Così accade che in questi mesi già tormentati dalla presenza del Covid, l'assurda morte di George Floyd per mano di un poliziotto abbia nuovamente incendiato un Paese da sempre diviso e diseguale, costringendo istituzioni e cittadini USA a fare i conti per l'ennesima volta con la questione razziale e la pandemia del razzismo a stelle e strisce. In un Paese che 155 anni fa abolì la schiavitù, l’eredità di quella decisione, mai pienamente accettata, continua a non produrre significativi progressi verso l’uguaglianza razziale. Una democrazia malata di diseguaglianze razziali e sociali che, soprattutto fra i neri, consolida sentimenti di scetticismo secondo i quali non ci sarà mai parità di diritti con i bianchi.

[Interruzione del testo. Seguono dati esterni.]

(* ===== verification/FatFile.v ===== *)
(** FAT32 files (src/fat32.c): mounting and formatting, paths, reading,
    writing, appending, creation and deletion, descriptors. *)
From S2P Require Import Prelude CString Disk FatData FatDir.
From stdpp Require Import base list numbers.
From Stdlib Require Import ZArith Lia.
Import CString Fat FatDir.
Open Scope Z_scope.

Module FatFile.

Definition O_WRONLY : Z := 0x0001.
Definition O_RDWR : Z := 0x0002.
Definition O_CREAT : Z := 0x0040.
Definition O_TRUNC : Z := 0x0200.
Definition O_APPEND : Z := 0x0400.

(** ['/'] and ['>'] separate path components. *)
Definition is_sep (c : Z) : bool := (c =? 47) || (c =? 62).
Definition skip_sep (p : list Z) : list Z := if is_sep (hd0 p) then tail p else p.
Definition nul_or_sep (c : Z) : bool := (c =? 0) || is_sep c.

(** A chunk of the data as the sector buffer that is written. *)
Definition padded (chunk : list Z) : sector := splice zero_sector 0 chunk.

Definition FAT32_CLN_SHUT_BIT_MASK : Z := 0x08000000.

(** Fields of the boot sector. *)
Definition bpb_bytes_per_sector (b : sector) : Z := get16 b 11.
Definition bpb_sectors_per_cluster (b : sector) : Z := get_le 1 b 13.
Definition bpb_reserved_sectors (b : sector) : Z := get16 b 14.
Definition bpb_num_fats (b : sector) : Z := get_le 1 b 16.
Definition bpb_total_sectors_16 (b : sector) : Z := get16 b 19.
Definition bpb_total_sectors_32 (b : sector) : Z := get32 b 32.
Definition bpb_fat_size_32 (b : sector) : Z := get32 b 36.
Definition bpb_root_cluster (b : sector) : Z := get32 b 44.
Definition bpb_fsinfo_sector (b : sector) : Z := get16 b 48.

(** [pick_spc]. *)
Definition pick_spc (total_sectors : Z) : Z :=
  let bytes := u64 (total_sectors * FAT32_SECTOR_SIZE) in
  if bytes <=? 8 * 1024 * 1024 * 1024 then 8
  else if bytes <=? 16 * 1024 * 1024 * 1024 then 16
  else if bytes <=? 32 * 1024 * 1024 * 1024 then 32 else 64.

(** The sizes [fat32_format] computes. *)
Definition format_fat_size (total_sectors spc : Z) : Z :=
  let tmpval1 := u32 (total_sectors - 32) in
  let tmpval2 := (256 * spc + 2) / 2 in
  u32 (tmpval1 + tmpval2 - 1) / tmpval2.
Definition format_begin (fat_size : Z) : Z := u32 (32 + u32 (2 * fat_size)).
Definition format_clusters (total_sectors spc : Z) : Z :=
  u32 (total_sectors - format_begin (format_fat_size total_sectors spc)) / spc.

(** "CRUSADER", "NO NAME    ", "FAT32   ". *)
Definition oem : list Z := [67; 82; 85; 83; 65; 68; 69; 82].
Definition no_name : list Z := [78; 79; 32; 78; 65; 77; 69; 32; 32; 32; 32].
Definition fat32_id : list Z := [70; 65; 84; 51; 50; 32; 32; 32].

Definition format_bpb (partition_lba total_sectors spc fat_size : Z) : sector :=
  let b := splice zero_sector 0 ([0xEB; 0x58; 0x90] ++ oem) in
  let b := put16 b 11 FAT32_SECTOR_SIZE in
  let b := put_le 1 b 13 spc in
  let b := put16 b 14 32 in
  let b := put_le 1 b 16 2 in
  let b := put_le 1 b 21 0xF8 in
  let b := put16 b 24 63 in
  let b := put16 b 26 255 in
  let b := put32 b 28 partition_lba in
  let b := put32 b 32 total_sectors in
  let b := put32 b 36 fat_size in
  let b := put32 b 44 2 in
  let b := put16 b 48 1 in
  let b := put16 b 50 6 in
  let b := put_le 1 b 64 0x80 in
  let b := put_le 1 b 66 0x29 in
  let b := put32 b 67 0x12345678 in
  let b := splice b 71 no_name in
  let b := splice b 82 fat32_id in
  splice b 510 [0x55; 0xAA].
Definition format_fsinfo (clusters : Z) : sector :=
  let b := put32 zero_sector 0 0x41615252 in
  let b := put32 b 484 0x61417272 in
  let b := put32 b 488 (u32 (clusters - 1)) in
  let b := put32 b 492 3 in
  let b := put32 b 508 0xAA550000 in
  splice b 510 [0x55; 0xAA].
Definition format_fat0 : sector :=
  put32 (put32 (put32 zero_sector 0 0x0FFFFFF8) 4 0x0FFFFFFF) 8 0x0FFFFFFF.

(** Directory and last component of a path. *)
Fixpoint last_sep_from (s : list Z) (i : Z) (last : option Z) : option Z :=
  match s with
  | [] => last
  | c :: s => if c =? 0 then last else last_sep_from s (i + 1) (if is_sep c then Some i else last)
  end.
Definition base_name (s : list Z) : list Z := take 12 (cstr s).
Definition split_path (path : list Z) : list Z * list Z :=
  let p := skip_sep path in
  match last_sep_from p 0 None with
  | None => ([], base_name p)
  | Some k =>
      let dlen := if 64 <=? k then 63 else k in
      (take (Z.to_nat dlen) p, base_name (drop (Z.to_nat (k + 1)) p))
  end.

Section ops.
Context {D : Type} `{BlockDev D}.
#[local] Abbreviation M := (st (fatstate D)).

Definition fat32_set_shutdown_bit (clean : bool) : M unit :=
  f ← fs;
  ffor (rounds 0 (num_fats f)) 0 (fun i =>
    let sector := u32 (u32 (fat_begin_lba f + u32 (i * fat_size_sectors f)) + 4 / FAT32_SECTOR_SIZE) in
    buf ← block_read sector;
    let val := get32 buf 4 in
    let val := if clean then Z.lor val FAT32_CLN_SHUT_BIT_MASK else Z.land val (Z.lnot FAT32_CLN_SHUT_BIT_MASK) in
    block_write sector (put32 buf 4 val)).

Definition fat32_mount (partition : Z) : M Z :=
  sec ← block_read partition;
  if negb (bpb_bytes_per_sector sec =? FAT32_SECTOR_SIZE) then mret (-1) else
  if bpb_fat_size_32 sec =? 0 then mret (-1) else
  if negb (sec.[510] =? 0x55) || negb (sec.[511] =? 0xAA) then mret (-1) else
  let total := if bpb_total_sectors_32 sec =? 0 then bpb_total_sectors_16 sec else bpb_total_sectors_32 sec in
  let fat_begin := u32 (partition + bpb_reserved_sectors sec) in
  let cluster_begin := u32 (fat_begin + u32 (bpb_num_fats sec * bpb_fat_size_32 sec)) in
  let data_sectors := u32 (total - u32 (cluster_begin - partition)) in
  let f := mk_fs (bpb_bytes_per_sector sec) (bpb_sectors_per_cluster sec) (bpb_reserved_sectors sec)
    (bpb_num_fats sec) (bpb_fat_size_32 sec) total (bpb_root_cluster sec) (bpb_fsinfo_sector sec) partition
    fat_begin cluster_begin (data_sectors / bpb_sectors_per_cluster sec) 2 0 in
  modify (set_fs f);;
  when (negb (fsinfo_sector f =? 0))
    (fi ← block_read (u32 (partition + fsinfo_sector f));
     let next_free := get32 fi 492 in
     when ((get32 fi 0 =? 0x41615252) && negb (next_free =? 0xFFFFFFFF) && (2 <=? next_free))
       (modify (fun s => set_fs (set_hint next_free (g_fat32 s)) s)));;
  modify (fun s => set_fs (set_mounted 1 (g_fat32 s)) s);;
  fat32_set_shutdown_bit false;;
  mret 0.

Definition fat32_unmount : M unit :=
  f ← fs;
  when (negb (mounted f =? 0)) (fat32_set_shutdown_bit true);;
  modify (fun s => set_fs (set_mounted 0 (g_fat32 s)) s).

Definition fat32_format (partition total_sectors sectors_per_cluster : Z) : M Z :=
  if total_sectors <? 66600 then mret (-1) else
  let spc := if sectors_per_cluster =? 0 then pick_spc total_sectors else sectors_per_cluster in
  let fat_size := format_fat_size total_sectors spc in
  if total_sectors <=? format_begin fat_size then mret (-1) else
  let clusters := format_clusters total_sectors spc in
  if clusters <? 65525 then mret (-1) else
  let sec := format_bpb partition total_sectors spc fat_size in
  block_write partition sec;;
  block_write (u32 (partition + 6)) sec;;
  let fi := format_fsinfo clusters in
  block_write (u32 (partition + 1)) fi;;
  block_write (u32 (partition + 7)) fi;;
  let fat_begin := u32 (partition + 32) in
  ffor 2 0 (fun f => ffor (rounds 0 fat_size) 0 (fun i => block_write (u32 (u32 (fat_begin + u32 (f * fat_size)) + i)) zero_sector));;
  ffor 2 0 (fun f => block_write (u32 (fat_begin + u32 (f * fat_size))) format_fat0);;
  let cluster_begin := u32 (fat_begin + u32 (2 * fat_size)) in
  ffor (rounds 0 spc) 0 (fun s => block_write (u32 (cluster_begin + s)) zero_sector);;
  fat32_mount partition.

(** One component per round; [last] is the entry found last. *)
Fixpoint stat_loop (fuel : nat) (p : list Z) (dir : Z) (last : option (list Z)) : M (option (list Z)) :=
  match fuel with
  | O => mret None
  | S fuel =>
      if hd0 p =? 0 then mret last else
      let comp := take_until nul_or_sep 12 p in
      let p := skip_sep (drop (length comp) p) in
      match comp with
      | [] => stat_loop fuel p dir last
      | _ =>
          fc ← find_in_dir dir comp;
          if negb (fc_ok fc) then mret None else
          let found := fc_found fc in
          if hd0 p =? 0 then stat_loop fuel p dir (Some found)
          else if Z.land (de_attr found) FAT32_ATTR_DIR =? 0 then mret None
          else stat_loop fuel p (de_first_cluster found) (Some found)
      end
  end.
(** [*out]; [None] is -1. *)
Definition fat32_stat (path : list Z) : M (option dirent) :=
  f ← fs;
  if mounted f =? 0 then mret None else
  last ← stat_loop (S (length path)) (skip_sep path) (root_cluster f) None;
  mret (match last with
        | None => None
        | Some de => Some (mk_dirent (name_from_83 (de_name de)) (de_attr de) (de_first_cluster de) (de_file_size de))
        end).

E mentre le violenze fra le strade per vendicare una morte assurda si sommano alle perpetrate violenze della polizia e continuano a infiammare le città statunitensi, ecco arrivare, proprio ieri, una storica sentenza della Corte Suprema, con la quale si statuisce che gay, lesbiche, bisex e transgender non possono essere discriminati per il loro orientamento sessuale sul posto di lavoro. A quasi sessant’anni dal Civil Rights Act, la legge cardine sui diritti civili negli Usa, la Corte Suprema estende quindi la sua interpretazione proibendo ogni forma di discriminazione in tema di occupazione "sulla base dell'etnia, della religione, della nazionalità e del genere sessuale".

Essere al tempo stesso all'avanguardia e agli ultimi posti nel rispetto dei diritti civili non può essere consentito in un Paese che più di tutti gli altri condiziona e determina le sorti del mondo.